Last week was Open Access Week on Twitter and the hash tag #openaccess is still flying around the social media sphere to hype up various Open Educational Resources and open platforms for research that have been developed (or are currently under development). Links and tweets share educational materials, unlock archives through digital means so that researchers can access and utilize them, and mine “big data” for innovative new directions in thinking, learning, being, and doing. Like many avant-garde practices, it’s a Dutch initiative (along the lines of other social innovations the Dutch embrace warmly, like socialized medicine, biking everywhere, paid maternity and paternity leave, forward-thinking immigration policies etc etc……). I’m happy it’s sparking a discussion across the globe over who has access to resources, and how. As author Neil Gaiman reminded readers this week in the Guardian, we need open access in all forms (he was speaking specifically in support of public libraries that face looming austerity cuts in the UK) as “our future depends on libraries, reading, and daydreaming” – in both concrete and virtual forms.
Conversations around open access are near to my heart, and especially those on Open Educational Resources as I’m currently researching the effects MOOCs have on teaching and learning as part of my fellowship at the Schwartz Institute, and I have built and run an OER-style website for art history instructors over the last few years. I have listened to OER leaders I admire, like Dr. Beth Harris and Dr. Steven Zucker of Smarthistory, and Sal Khan of KhanAcademy, extol educational resources that can be accessed by everyone. And I agree. Wholeheartedly.

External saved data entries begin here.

(* ===== verification/ScalarSound.v ===== *)
(** Scalars as sets of words: what [normalize], the lattice operations and
    the refinements do to the set a scalar denotes. *)

From S2P Require Import Prelude Word BpfOpcode Tnum TnumSound TnumRange BpfScalar.
Import scalar.

Record swf (s : Scalar) : Prop := {
  swf_tn : wf s.(tn);
  swf_min : is_i 64 s.(min);
  swf_max : is_i 64 s.(max)
}.

#[export] Hint Resolve swf_tn swf_min swf_max : word.

(** The words a scalar denotes. *)
Definition smember (s : Scalar) (v : Z) : Prop := is_u 64 v /\ contains s v = true.

Lemma smember_iff s v : smember s v <-> member s.(tn) v /\ s.(min) <= as_i64 v <= s.(max).
Proof. unfold smember, member, contains. rewrite !andb_true_iff, !Z.leb_le. tauto. Qed.

Lemma is_i_max w a b : is_i w a -> is_i w b -> is_i w (Z.max a b).
Proof. unfold is_i. lia. Qed.

Lemma is_i_min w a b : is_i w a -> is_i w b -> is_i w (Z.min a b).
Proof. unfold is_i. lia. Qed.

#[export] Hint Resolve is_i_max is_i_min : word.
#[export] Hint Extern 1 (is_i 64 Z0) => split; vm_compute; congruence : word.
#[export] Hint Extern 1 (is_i 64 (Zpos _)) => split; vm_compute; congruence : word.
#[export] Hint Extern 1 (is_i 64 (Zneg _)) => split; vm_compute; congruence : word.

(** * The interval's tnum *)

Lemma hull_spec lo hi :
  is_i 64 lo -> is_i 64 hi ->
  wf (hull lo hi) /\
  forall v, is_u 64 v -> lo <= as_i64 v <= hi -> tnum.contains (hull lo hi) v = true.
Proof.
  intros Hl Hh. unfold hull. destruct ((0 <=? lo) || (hi <? 0)) eqn:E.
  - split; [apply wf_from_unsigned_range; auto with word |]. intros v Hv B.
    assert (S : 0 <= lo \/ hi < 0) by (apply orb_true_iff in E as [E | E]; reflect; auto).
    pose proof (swrap_range 64 eq_refl v).
    rewrite <- (wrap_swrap_id 64 v) by (lia || done).
    apply from_unsigned_range_sound; auto with word.
    split; apply wrap_mono; auto with word; lia.
  - split; [auto with word |]. intros. apply contains_UNKNOWN.
Qed.

(** * Normalisation changes no set *)

(** The result of an operation that may find the set empty. *)
Definition denotes (o : option Scalar) (P : Z -> Prop) : Prop :=
  match o with
  | Some s => swf s /\ forall v, smember s v <-> P v
  | None => forall v, ~ P v
  end.

Lemma denotes_weaken o (P Q : Z -> Prop) :
  denotes o P -> (forall v, P v <-> Q v) -> denotes o Q.
Proof. destruct o; simpl; intros H E; [split; [apply H |] |]; intros v; rewrite <- E; apply H. Qed.

Lemma normalize_round_spec s : swf s -> denotes (normalize_round s) (smember s).
Proof.
  intros [Wt Hl Hh]. unfold normalize_round. destruct (Z.ltb_spec (max s) (min s)) as [L | L].
  { intros v. rewrite smember_iff. lia. }
  pose proof (signed_bounds_spec (tn s) Wt) as S. destruct (tnum.signed_bounds (tn s)) as [tlo thi].
  destruct S as (Rl & Rh & _ & _ & B).
  assert (M : forall v, smember s v -> Z.max (min s) tlo <= as_i64 v <= Z.min (max s) thi).
  { intros v [[Hv C] I]%smember_iff. specialize (B v Hv C). lia. }
  set (lo := Z.max (min s) tlo) in *. set (hi := Z.min (max s) thi) in *.
  destruct (Z.ltb_spec hi lo) as [L' | L']; [intros v Hv; specialize (M v Hv); lia |].
  destruct (hull_spec lo hi) as [Wh Ch]; [unfold lo; auto with word | unfold hi; auto with word |].
  pose proof (meet_sound (tn s) (hull lo hi) Wt Wh) as X.
  destruct (tnum.meet (tn s) (hull lo hi)) as [t |] eqn:E.
  - split.
    + split; simpl; [by apply (wf_meet _ _ Wt Wh) | unfold lo | unfold hi]; auto with word.
    + intros v. rewrite !smember_iff. unfold member. cbn [tn min max]. split.
      * intros [[Hv C] I]. destruct (proj2 (X v Hv)) as [C1 _]; [eauto |]. split; [done | lia].
      * intros [[Hv C] I]. assert (M' := M v ltac:(apply smember_iff; done)).
        destruct (proj1 (X v Hv)) as (t' & [= <-] & C'); [auto |]. done.
  - intros v Hm. pose proof (M v Hm) as M'. apply smember_iff in Hm as [[Hv C] I].
    destruct (proj1 (X v Hv)) as (t' & [=] & _). auto.
Qed.
(* ===== verification/BpfKfunc.v ===== *)
(** The vocabulary of kernel functions ([bpf/verifier/src/kfunc.rs]): validity
    domains, types of arguments and returns, and the descriptors from which
    the verifier takes everything it knows about a kernel function. *)

From Stdlib Require Import String Ascii.
From S2P Require Import Prelude Word BpfOpcode.

(** * Validity domains *)

Module ValidityDomain.
Inductive ValidityDomain : Type := NonPreemptible | RcuRead | SleepableRcuRead | Owned | Static.

#[global] Instance eq_dec : EqDecision ValidityDomain.
Proof. solve_decision. Defined.

Definition survives_await (d : ValidityDomain) : bool :=
  match d with
  | NonPreemptible | RcuRead => false
  | SleepableRcuRead | Owned | Static => true
  end.

Definition requires_release (d : ValidityDomain) : bool :=
  match d with Owned => true | _ => false end.
End ValidityDomain.
Abbreviation ValidityDomain := ValidityDomain.ValidityDomain.

(** * Type keys: a 32-bit hash of a name, [NONE] for no key *)

Definition TypeKey : Type := Z.

Module type_key.
Fixpoint fnv1a32 (s : string) (hash : Z) : Z :=
  match s with
  | EmptyString => hash
  | String c s => fnv1a32 s (u32 (Z.lxor hash (Z.of_N (N_of_ascii c)) * 0x01000193))
  end.

Definition fnv1a32_nonzero (s : string) : Z :=
  let hash := fnv1a32 s 0x811C9DC5 in
  if hash =? 0 then 1 else hash.

Definition NONE : TypeKey := 0.
Definition is_some (k : TypeKey) : bool := negb (k =? 0).
End type_key.

Definition MAP_HANDLE_TYPE_NAME : string := "narf_bpf_map".
Definition MAP_HANDLE_TYPE_KEY : TypeKey := type_key.fnv1a32_nonzero MAP_HANDLE_TYPE_NAME.

(** * Types *)

Module PtrKind.
Inductive PtrKind : Type := Object | TraceObject | Mem | MemEnd | Arena | Ctx | MapValue | LockGuard.

#[global] Instance eq_dec : EqDecision PtrKind.
Proof. solve_decision. Defined.
End PtrKind.
Abbreviation PtrKind := PtrKind.PtrKind.

Module TypeKind.
Inductive TypeKind : Type :=
| Scalar (bits : Z) (signed : bool)
| Ptr (kind : PtrKind) (key : TypeKey)
| Void.

Definition is_scalar (k : TypeKind) : bool := match k with Scalar _ _ => true | _ => false end.

(** [matches!(k, TypeKind::Ptr { kind, .. })]. *)
Definition is_ptr (kind : PtrKind) (k : TypeKind) : bool :=
  match k with Ptr kind' _ => bool_decide (kind' = kind) | _ => false end.

(** [matches!(k, TypeKind::Ptr { kind, key: TypeKey::NONE })]. *)
Definition is_untyped (kind : PtrKind) (k : TypeKind) : bool :=
  match k with Ptr kind' key => bool_decide (kind' = kind) && (key =? type_key.NONE) | _ => false end.
End TypeKind.
Abbreviation TypeKind := TypeKind.TypeKind.

(** * Flags *)

Definition ArgFlags : Type := Z.

Module arg_flags.
Definition NONE : ArgFlags := 0.
Definition NULLABLE : ArgFlags := Z.shiftl 1 0.
Definition UNINIT : ArgFlags := Z.shiftl 1 1.
Definition SIZED_BY_NEXT : ArgFlags := Z.shiftl 1 2.
Definition CONST : ArgFlags := Z.shiftl 1 3.
Definition READONLY : ArgFlags := Z.shiftl 1 4.
Definition ANY_TRACE_OBJECT : ArgFlags := Z.shiftl 1 5.
Definition OBJECT_FIELD_OFFSET : ArgFlags := Z.shiftl 1 6.

Definition with_ (a b : ArgFlags) : ArgFlags := Z.lor a b.
Definition contains (a b : ArgFlags) : bool := Z.land a b =? b.
End arg_flags.

(** * Descriptors *)

Record ArgDesc : Type := mk_arg { a_kind : TypeKind; a_domain : ValidityDomain; a_flags : ArgFlags }.

Module arg_desc.
Definition SCALAR64 : ArgDesc := mk_arg (TypeKind.Scalar 64 false) ValidityDomain.Static arg_flags.NONE.
Definition VOID : ArgDesc := mk_arg TypeKind.Void ValidityDomain.Static arg_flags.NONE.

Definition has (a : ArgDesc) (f : ArgFlags) : bool := arg_flags.contains a.(a_flags) f.

(** Whether a value of this type is acquired when returned and released when
    passed. *)
Definition consumes_in_arg_position (a : ArgDesc) : bool :=
  match a.(a_kind) with
  | TypeKind.Ptr PtrKind.LockGuard _ => true
  | TypeKind.Ptr (PtrKind.Object | PtrKind.Mem) _ => ValidityDomain.requires_release a.(a_domain)
  | _ => false
  end.
End arg_desc.

Module Context.
Inductive Context : Type := Atomic | Sleepable.

#[global] Instance eq_dec : EqDecision Context.
Proof. solve_decision. Defined.

Definition permits (self required : Context) : bool :=
  match self, required with
  | Sleepable, _ | Atomic, Atomic => true
  | Atomic, Sleepable => false
  end.
End Context.
Abbreviation Context := Context.Context.

Record KfuncDesc : Type := mk_kfunc {
  k_id : Z;
  k_name : string;
  k_addr : Z;
  k_args : list ArgDesc;
  k_ret : ArgDesc;
  may_suspend : bool;
  k_context : Context
}.

Definition MAX_KFUNC_ARGS : nat := 5.

Module KfuncError.
Inductive KfuncError : Type :=
| TooManyArgs (n : nat)
| NullAddress
| SuspendingAtomicShim
| MissingSizeArg (i : nat)
| ScalarWithDomain (i : nat)
| ConstOnNonScalar (i : nat)
| AnyTraceObjectOnWrongType (i : nat)
| FieldOffsetOnWrongType (i : nat)
| UnpairedTraceObject (i : nat)
| UnpairedFieldOffset (i : nat)
| VoidArgument (i : nat)
| SleepableLockGuard
| UntypedLockGuard
| NonNullableLockGuard
| TraceObjectReturn
| SleepableLockGuardArg (i : nat)
| UntypedLockGuardArg (i : nat)
| BadScalarWidth (at_ : Z) (bits : Z)
| AcquiredMemWithoutConstSize.
End KfuncError.
Abbreviation KfuncError := KfuncError.KfuncError.

Module kfunc.
(** The width check; [at] is [usize::MAX] for a return. *)
Definition validate_type (a : ArgDesc) (at_ : Z) : Result unit KfuncError :=
  match a.(a_kind) with
  | TypeKind.Scalar bits _ =>
      if (bits =? 8) || (bits =? 16) || (bits =? 32) || (bits =? 64) then Ok tt
      else Err (KfuncError.BadScalarWidth at_ bits)
  | _ => Ok tt
  end.

(** [if c { return Err(e) }] followed by [k]. *)
Definition reject {A} (c : bool) (e : KfuncError) (k : Result A KfuncError) : Result A KfuncError :=
  if c then Err e else k.

(** One iteration over the arguments; [next] is the argument that follows. *)
Definition validate_arg (a : ArgDesc) (i : nat) (next : option ArgDesc) : Result unit KfuncError :=
  let? _ := validate_type a (Z.of_nat i) in
  reject (arg_desc.has a arg_flags.SIZED_BY_NEXT &&
          negb (match next with Some n => TypeKind.is_scalar n.(a_kind) | None => false end))
    (KfuncError.MissingSizeArg i)
  (reject (TypeKind.is_scalar a.(a_kind) && bool_decide (a.(a_domain) <> ValidityDomain.Static))
    (KfuncError.ScalarWithDomain i)
  (reject (match a.(a_kind) with TypeKind.Void => true | _ => false end) (KfuncError.VoidArgument i)
  (reject (TypeKind.is_untyped PtrKind.LockGuard a.(a_kind)) (KfuncError.UntypedLockGuardArg i)
  (reject (arg_desc.has a arg_flags.CONST && negb (TypeKind.is_scalar a.(a_kind))) (KfuncError.ConstOnNonScalar i)
  (reject (arg_desc.has a arg_flags.ANY_TRACE_OBJECT && negb (TypeKind.is_untyped PtrKind.TraceObject a.(a_kind)))
    (KfuncError.AnyTraceObjectOnWrongType i)
  (reject (arg_desc.has a arg_flags.OBJECT_FIELD_OFFSET &&
           (negb (arg_desc.has a arg_flags.CONST) || negb (TypeKind.is_scalar a.(a_kind))))
    (KfuncError.FieldOffsetOnWrongType i)
  (reject (TypeKind.is_ptr PtrKind.LockGuard a.(a_kind) && ValidityDomain.survives_await a.(a_domain))
    (KfuncError.SleepableLockGuardArg i)
  (Ok tt)))))))).

Fixpoint validate_args (i : nat) (args : list ArgDesc) : Result unit KfuncError :=
  match args with
  | [] => Ok tt
  | a :: args =>
      let? _ := validate_arg a i (head args) in
      validate_args (S i) args
  end.

(** How many arguments carry a flag. *)
Definition count (f : ArgFlags) (args : list ArgDesc) : nat :=
  length (filter (fun a => arg_desc.has a f = true) args).

(** Every generic trace object is followed by exactly one field offset. *)
Fixpoint pair_objects (i : nat) (args : list ArgDesc) : Result unit KfuncError :=
  match args with
  | [] => Ok tt
  | a :: args =>
      reject (arg_desc.has a arg_flags.ANY_TRACE_OBJECT &&
              negb (count arg_flags.OBJECT_FIELD_OFFSET args =? 1)%nat) (KfuncError.UnpairedTraceObject i)
      (pair_objects (S i) args)
  end.

(** Every field offset follows exactly one generic trace object and one sized
    region. *)
Fixpoint pair_fields (before args : list ArgDesc) : Result unit KfuncError :=
  match args with
  | [] => Ok tt
  | a :: args =>
      reject (arg_desc.has a arg_flags.OBJECT_FIELD_OFFSET &&
              (negb (count arg_flags.ANY_TRACE_OBJECT before =? 1)%nat ||
               negb (count arg_flags.SIZED_BY_NEXT before =? 1)%nat))
        (KfuncError.UnpairedFieldOffset (length before))
      (pair_fields (before ++ [a]) args)
  end.

Definition validate (d : KfuncDesc) : Result unit KfuncError :=
  let ret := d.(k_ret) in
  let is_guard := TypeKind.is_ptr PtrKind.LockGuard ret.(a_kind) in
  reject (MAX_KFUNC_ARGS <? length d.(k_args))%nat (KfuncError.TooManyArgs (length d.(k_args)))
  (reject (d.(k_addr) =? 0) KfuncError.NullAddress
  (reject (d.(may_suspend) && bool_decide (d.(k_context) <> Context.Sleepable)) KfuncError.SuspendingAtomicShim
  (let? _ := validate_type ret U64_MAX in
  reject (TypeKind.is_ptr PtrKind.TraceObject ret.(a_kind)) KfuncError.TraceObjectReturn
  (reject (TypeKind.is_untyped PtrKind.LockGuard ret.(a_kind)) KfuncError.UntypedLockGuard
  (reject (is_guard && negb (arg_desc.has ret arg_flags.NULLABLE)) KfuncError.NonNullableLockGuard
  (let? _ := validate_args 0 d.(k_args) in
   let? _ := pair_objects 0 d.(k_args) in
   let? _ := pair_fields [] d.(k_args) in
  reject (is_guard && ValidityDomain.survives_await ret.(a_domain)) KfuncError.SleepableLockGuard
  (reject (TypeKind.is_ptr PtrKind.Mem ret.(a_kind) && arg_desc.consumes_in_arg_position ret &&
           negb (count arg_flags.CONST d.(k_args) =? 1)%nat) KfuncError.AcquiredMemWithoutConstSize
  (Ok tt)))))))).
End kfunc.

However, over the past few months I’ve had many conversations that have begun to temper (but will never extinguish) my passion for these kinds of resources. The conversations have been with colleagues and friends, all emerging or early career academics. We’re all encouraged to publish. Publish, publish, publish. Publications are still the holy grail of academia – the way to land a job, and keep it; the way to maintain respect amongst peers and senior figures in our fields; the part of the resume, we’re all told, that really counts. And now, many academics are being encouraged by their seniors to create OERs for institutions eager to be seen at the avant-garde of teaching, learning, and technology. These are often younger academics who are using tech skills their seniors do not possess. If they’re not doing it institutionally, then they’re innovating independently, striking out and creating their own OERs as ways to connect with peers and truly collaborate as researchers, teachers, and writers.
And yet, Open Educational Resources are not “publications.” They’re innovative ways to share information. They’re labors of love for many of those who work on them. They’re mind-blowingly effective for students and teachers in the classroom (I can attest to this having switched from using a physical survey textbook to an online, OER-style crowdsourced virtual textbook in the last year). OERs are a hot topic of conversation at any THATCamp or Digital Humanities conference. But the Humanities fields still fail, for the most part, to recognize digital publications as, well …… publications. Which leaves the conundrum thus: either the publication of OERs will trail off as this generation of academics is reviewed by their seniors and told that “non-traditional” publications don’t “count.” Who has time, when all is said and done, to write sustained, high quality texts that will not help them retain their livelihood (rhetorical question!); OR this generation of academics, especially those in the humanities, will join together and make it known that this type of publication not only DOES count, but can be hugely beneficial. I know which scenario I would prefer.
OERs are not here to replace older, more traditional forms of publication and knowledge sharing. It’s a case of “and-and” rather than “either/or.”